Problem statement: Run through the records and, wherever a line holds the word "VBool", return that line.

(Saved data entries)

(* ===== verification/JsValue.v ===== *)
(** * JsValue: the JavaScript values the seed code manipulates

    A value is undefined, null, a boolean, a number (an integer here), a
    string, an array or an object.  Objects are ordered lists of fields, as
    JS keeps string keys in insertion order.  This file gives truthiness
    ([if (x)], [!x]), property reads ([o.k], which throws a [TypeError] on
    undefined and null), object spread ([{...o}]), assignment ([o.k = v]),
    [delete o.k], [Array.isArray], array destructuring ([const [x] = v])
    and [String(v)] for template literals.  Thrown JS errors are
    [JsError name message]. *)

From stdpp Require Import base list sets strings pretty.
From Stdlib Require Import ZArith String.
From S2P Require Import Prelude JsString.

Local Open Scope string_scope.

#[local] Set Warnings "-register-all".
Inductive value : Type :=
| VUndef
| VNull
| VBool (b : bool)
| VNum (n : Z)
| VStr (s : string)
| VArr (xs : list value)
| VObj (fields : list (string * value)).

(** A thrown error object: its [name] ("Error", "TypeError", ...) and
    its [message]. *)
Record js_error : Type := JsError { err_name : string; err_message : string }.

(** [new Error(msg)] *)
Definition mk_error (msg : string) : js_error := JsError "Error" msg.
Definition type_error (msg : string) : js_error := JsError "TypeError" msg.

(** ** Truthiness *)
Definition truthy (v : value) : bool :=
  match v with
  | VUndef | VNull => false
  | VBool b => b
  | VNum n => negb (Z.eqb n 0)
  | VStr s => negb (String.eqb s "")
  | VArr _ | VObj _ => true
  end.

(** [Array.isArray(v)] *)
Definition is_array (v : value) : bool :=
  match v with VArr _ => true | _ => false end.

(** [typeof v === 'string'] *)
Definition as_string (v : value) : option string :=
  match v with VStr s => Some s | _ => None end.

(** [v === s] for a string literal [s]. *)
Definition strict_eq_str (v : value) (s : string) : bool :=
  match v with VStr t => String.eqb t s | _ => false end.

(** ** Objects as ordered field lists *)

Fixpoint field_get (fs : list (string * value)) (k : string) : option value :=
  match fs with
  | [] => None
  | (k', v) :: fs' => if String.eqb k' k then Some v else field_get fs' k
  end.

(** [o.k = v]: overwrite the field in place, or append it. *)
Fixpoint field_set (fs : list (string * value)) (k : string) (v : value)
    : list (string * value) :=
  match fs with
  | [] => [(k, v)]
  | (k', v') :: fs' =>
      if String.eqb k' k then (k', v) :: fs' else (k', v') :: field_set fs' k v
  end.

(** [delete o.k] *)
Definition field_delete (fs : list (string * value)) (k : string) : list (string * value) :=
  List.filter (fun kv => negb (String.eqb kv.1 k)) fs.

(** Keys of a JS object are unique. *)
Definition fields_wf (fs : list (string * value)) : Prop := NoDup (fs.*1).

(** Array-index keys, as [{...array}] produces them. *)
Fixpoint indexed {A} (f : A -> value) (i : nat) (xs : list A) : list (string * value) :=
  match xs with
  | [] => []
  | x :: xs' => (pretty (N.of_nat i), f x) :: indexed f (S i) xs'
  end.

Fixpoint string_chars (s : string) : list string :=
  match s with
  | EmptyString => []
  | String a s' => String a EmptyString :: string_chars s'
  end.

(** [{...v}]: the own enumerable fields of [v]. *)
Definition spread (v : value) : list (string * value) :=
  match v with
  | VObj fs => fs
  | VArr xs => indexed id 0 xs
  | VStr s => indexed VStr 0 (string_chars s)
  | _ => []
  end.

(** [String(v)], as a template literal prints it. *)
Fixpoint to_js_string (v : value) : string :=
  match v with
  | VUndef => "undefined"
  | VNull => "null"
  | VBool true => "true"
  | VBool false => "false"
  | VNum n => if Z.ltb n 0 then "-" ++ pretty (Z.to_N (- n)) else pretty (Z.to_N n)
  | VStr s => s
  | VArr xs =>
      let fix elems (xs : list value) : list string :=
        match xs with
        | [] => []
        | x :: xs' =>
            (match x with VUndef | VNull => "" | _ => to_js_string x end) :: elems xs'
        end in
      join_with "," (elems xs)
  | VObj _ => "[object Object]"
  end.

(** [v.k]: reading a property of undefined or null throws a TypeError. *)
Definition get_prop (v : value) (k : string) : result js_error value :=
  match v with
  | VUndef | VNull =>
      Throw (type_error ("Cannot read properties of " ++ to_js_string v ++
                         " (reading '" ++ k ++ "')"))
  | VObj fs => Ok (default VUndef (field_get fs k))
  | VArr xs => Ok (if String.eqb k "length" then VNum (Z.of_nat (List.length xs)) else VUndef)
  | VStr s => Ok (if String.eqb k "length" then VNum (Z.of_nat (String.length s)) else VUndef)
  | _ => Ok VUndef
  end.

(** [const [x] = v]: the first element of an iterable; a TypeError for
    values that are not iterable. *)
Definition destruct_first (v : value) : result js_error value :=
  match v with
  | VArr (x :: _) => Ok x
  | VArr [] => Ok VUndef
  | VStr (String a _) => Ok (VStr (String a EmptyString))
  | VStr EmptyString => Ok VUndef
  | _ => Throw (type_error (to_js_string v ++ " is not iterable"))
  end.

(** ** Lemmas on fields *)

Lemma field_get_set_eq fs k v : field_get (field_set fs k v) k = Some v.
Proof.
  induction fs as [| [k' v'] fs IH]; simpl; [by rewrite String.eqb_refl |].
  destruct (String.eqb_spec k' k) as [-> |]; simpl.
  - by rewrite String.eqb_refl.
  - by destruct (String.eqb_spec k' k).
Qed.

Lemma field_get_set_ne fs k k' v :
  k <> k' -> field_get (field_set fs k v) k' = field_get fs k'.
Proof.
  intros Hne. induction fs as [| [k0 v0] fs IH]; simpl.
  - by destruct (String.eqb_spec k k').
  - destruct (String.eqb_spec k0 k) as [-> |]; simpl.
    + by destruct (String.eqb_spec k k').
    + by rewrite IH.
Qed.

Lemma field_get_delete_eq fs k : field_get (field_delete fs k) k = None.
Proof.
  induction fs as [| [k' v'] fs IH]; [done |]. unfold field_delete in *. simpl.
  destruct (String.eqb_spec k' k); simpl; [done |].
  by destruct (String.eqb_spec k' k).
Qed.

Lemma field_get_delete_ne fs k k' :
  k <> k' -> field_get (field_delete fs k) k' = field_get fs k'.
Proof.
  intros Hne. induction fs as [| [k0 v0] fs IH]; [done |]. unfold field_delete in *. simpl.
  destruct (String.eqb_spec k0 k) as [-> |]; simpl.
  - rewrite IH. by destruct (String.eqb_spec k k').
  - by rewrite IH.
Qed.

(** Setting a field keeps the key list, or appends the new key. *)
Lemma field_set_keys fs k v :
  (field_set fs k v).*1 = if decide (k ∈ fs.*1) then fs.*1 else (fs.*1 ++ [k])%list.
Proof.
  induction fs as [| [k0 v0] fs IH]; cbn [field_set].
  - case_decide; simpl in *; set_solver.
  - destruct (String.eqb_spec k0 k) as [-> |]; rewrite !fmap_cons; simpl.
    + rewrite decide_True; set_solver.
    + rewrite IH. case_decide; case_decide; set_solver.
Qed.

Lemma field_set_wf fs k v : fields_wf fs -> fields_wf (field_set fs k v).
Proof.
  unfold fields_wf. rewrite field_set_keys. case_decide; [done |].
  intros Hnd. apply NoDup_app. split_and!; [done | | by apply NoDup_singleton].
  set_solver.
Qed.

Lemma field_delete_wf fs k : fields_wf fs -> fields_wf (field_delete fs k).
Proof.
  unfold fields_wf, field_delete. induction fs as [| [k0 v0] fs IH]; simpl; [done |].
  intros Hnd. apply NoDup_cons in Hnd as [Hnin Hnd].
  destruct (String.eqb_spec k0 k); simpl; [by apply IH |].
  apply NoDup_cons. split; [| by apply IH].
  intros Hin. apply Hnin. apply list_elem_of_fmap in Hin as ([k1 v1] & -> & Hin).
  apply list_elem_of_In, filter_In in Hin as [Hin _].
  apply list_elem_of_fmap. exists (k1, v1). split; [done |]. by apply list_elem_of_In.
Qed.

Lemma field_get_in fs k v : field_get fs k = Some v -> k ∈ fs.*1.
Proof.
  induction fs as [| [k' v'] fs IH]; simpl; [done |].
  destruct (String.eqb_spec k' k) as [-> |]; [intros _; by left |].
  intros H. right. by apply IH.
Qed.

(** Assigning an existing key keeps the key list. *)
Lemma field_set_keys_in fs k v : k ∈ fs.*1 -> (field_set fs k v).*1 = fs.*1.
Proof. intros Hk. rewrite field_set_keys. by rewrite decide_True. Qed.

#[export] Hint Resolve field_set_wf field_delete_wf : pelagic.
#[export] Hint Rewrite field_get_set_eq field_get_delete_eq : pelagic_rw.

Task output:
| VBool (b : bool)
  | VBool b => b
  | VBool true => "true"
  | VBool false => "false"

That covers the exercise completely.